** Opening Data for this task block **

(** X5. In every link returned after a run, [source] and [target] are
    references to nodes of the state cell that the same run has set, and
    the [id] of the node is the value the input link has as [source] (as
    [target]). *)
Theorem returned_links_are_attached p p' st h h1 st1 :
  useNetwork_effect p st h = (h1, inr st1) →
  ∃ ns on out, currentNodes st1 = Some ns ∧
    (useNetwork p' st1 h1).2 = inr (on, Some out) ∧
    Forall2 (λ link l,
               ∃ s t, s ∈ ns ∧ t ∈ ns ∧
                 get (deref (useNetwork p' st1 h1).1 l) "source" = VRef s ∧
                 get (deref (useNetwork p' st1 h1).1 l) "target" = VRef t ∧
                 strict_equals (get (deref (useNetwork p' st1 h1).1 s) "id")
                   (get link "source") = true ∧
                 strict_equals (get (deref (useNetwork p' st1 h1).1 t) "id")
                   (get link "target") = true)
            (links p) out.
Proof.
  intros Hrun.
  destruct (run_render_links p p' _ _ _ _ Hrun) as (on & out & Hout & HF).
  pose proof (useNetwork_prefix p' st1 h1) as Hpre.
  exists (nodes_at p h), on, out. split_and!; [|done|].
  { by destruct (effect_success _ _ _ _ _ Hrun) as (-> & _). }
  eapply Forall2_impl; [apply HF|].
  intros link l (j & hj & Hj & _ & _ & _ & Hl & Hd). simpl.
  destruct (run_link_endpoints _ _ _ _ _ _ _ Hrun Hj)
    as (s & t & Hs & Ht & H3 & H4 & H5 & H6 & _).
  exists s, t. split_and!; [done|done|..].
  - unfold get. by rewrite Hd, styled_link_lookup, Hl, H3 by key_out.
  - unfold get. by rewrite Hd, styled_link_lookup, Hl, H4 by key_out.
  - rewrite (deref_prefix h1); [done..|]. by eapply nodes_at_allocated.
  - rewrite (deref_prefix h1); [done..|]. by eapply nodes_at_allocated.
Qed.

** Closing Data for this task block **

■ **Required action**
In the listing above, locate the line containing "exists (nodes_at p" and the line containing "destruct (run_link_endpoints _". Extract those two lines and every line between them, exactly as written, and only those.

■ **Answer section**
  exists (nodes_at p h), on, out. split_and!; [|done|].
  { by destruct (effect_success _ _ _ _ _ Hrun) as (-> & _). }
  eapply Forall2_impl; [apply HF|].
  intros link l (j & hj & Hj & _ & _ & _ & Hl & Hd). simpl.
  destruct (run_link_endpoints _ _ _ _ _ _ _ Hrun Hj)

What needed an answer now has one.